In a nutshell, the Chicken fritters recipe (chicken pakora) originated from the sub-continent. The taste is rich, savory and slightly spicy. Pakoda chicken is perfect for those who enjoy fried snacks. These are similar to chicken nuggets, but these are healthier and gluten-free due to the use of gram flour.

Chicken pakora is a very healthy snack due to deep frying. A single chicken pakora bit contains 40 to 80 calories. However, healthier versions can be made. Use leaner chicken cuts. Other healthy cooking methods are available like air fryer and oven. They don’t require oil for cooking.

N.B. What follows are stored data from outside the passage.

Lemma validateMcpToken_cases ht token now fails w0 w1 w w' res :
  validateMcpToken ht token now fails w0 w1 w = (w', res) ->
  (w' = w /\ forall d, res <> Ok (inr d)) \/
  exists k a cl, token_valid ht token now w0 w1 k a cl /\ res = Ok (inr (token_data k a cl)) /\
    (w' = w \/ w' = set_access w (alter (touch_access now) k (mw_access w))).
Proof.
  unfold validateMcpToken. destruct (negb _ || _) eqn:H0; [intros [= <- <-]; by left|].
  destruct (find_hash _ _ _) as [[k a]|] eqn:Hf; [|intros [= <- <-]; by left].
  destruct (mw_clients w0 !! _) as [cl|] eqn:Hcl; [|intros [= <- <-]; by left].
  destruct (is_set (at_revokedAt a)) eqn:H1; [intros [= <- <-]; by left|].
  destruct (at_expiresAt a <? now) eqn:H2; [intros [= <- <-]; by left|].
  destruct (negb (mc_isActive cl)) eqn:H3; [intros [= <- <-]; by left|].
  destruct (negb (mc_tenantId cl =s _)) eqn:H4; [intros [= <- <-]; by left|].
  destruct (match gr_userId _ with Some _ => _ | None => _ end) eqn:H5; [intros [= <- <-]; by left|].
  intros [= <- <-]. right. exists k, a, cl. unfold too_long in H0. bools. split_and!; [|done|].
  - constructor; try done; [split; [done|by apply Nat.ltb_ge]|by destruct (at_revokedAt a)|by apply member_test].
  - destruct (_ && _); [by right|by left].
Qed.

The use of turmeric and Kashmiri red chili powder makes it red. You can easily make an authentic chicken pakora at home, the same as in a restaurant, by following the recipe card. Please let me know if you face any problems. I will answer your questions promptly.

Chicken Pakora Recipe

It is a top-notch appetizer of the subcontinent. Chicken chunks are marinated in spices and coated with gram flour. Deep-fried for a golden crunchy outside and tender inside. Cook in under 20 minutes. Perfect with different chutney, dips and creamy sauce.
Prep Time10 minutes
Active Time10 minutes
Total Time20 minutes
Course: Snack
Cuisine: Indian, Pakistani
Keyword: Chicken Pakora recipe

Equipment

  • 1 Deep Pan For frying
  • 1 Bowl For Marinade

Materials

  • 500 Gram Boneless Chicken
  • 1 Tablespoon Ginger Garlic Paste
  • 1 Piecs Green Chili Chopped
  • 1 Tablespoon Coriander Leaves Chopped
  • 1 Tablespoon Lemon Juice
  • 1 Teaspoon Salt
  • ½ Teaspoon Red Chili Powder/ Kashmiri Red Chili Powder
  • ½ Teaspoon Chili Flakes
  • ½ Teaspoon Chaat Masala
  • ½ Teaspoon Cumin Powder
  • Teaspoon Turmeric Powder
  • 1 Piece Egg White
  • 100-125 Gram Gram Flour
  • 1 Tablespoon Rice Flour
  • Oil For Fry
  • Water As Required

Instructions

  • Chicken pakora marinade – Take a large mixing bowl and add chicken along with one egg, 1 tbsp lemon juice, ginger & garlic paste and all powdered spices (already mentioned in ingredients). Mix them well with a hand.
  • Rest it in the refrigerator—After mixing, cover the bowl and refrigerate for at least an hour. For a better enriched flavor, keep it overnight.
  • Coat with Gram Flour – After one hour of rest, it is time to add gram flour, rice flour, green chilies and chopped coriander leaves. Coat the marinade chicken with them. Also add water if required. Please ensure that you add gram flour and rice flour just five minutes before frying the chicken.
  • Heat the oil: In a deep pan, heat 2- to 3 inch deep oil over medium heat.
  • Oil Test and Taste Test – Once the oil is heated enough, test the oil by dropping one chicken piece into the oil. If you have kitchen thermometer, then wait for 180c. Once the chicken piece is cooked, check the spice and adjust it if needed. 
  • Fry the Chicken – Once the oil is heated enough, add chicken pieces in the hot oil one by one. After 2 minutes, change their sides and fry until crispy and golden brown. 
  • Remove Chicken from Oil – Remove them using a slotted spoon from oil. Drain extra oil carefully and properly. Place them on paper tissue after draining. Fry the chicken in small batches and don’t over crowd the pan for even frying.
  • Serve Hot – Squeeze lemon, sprinkle chaat masala and serve hot.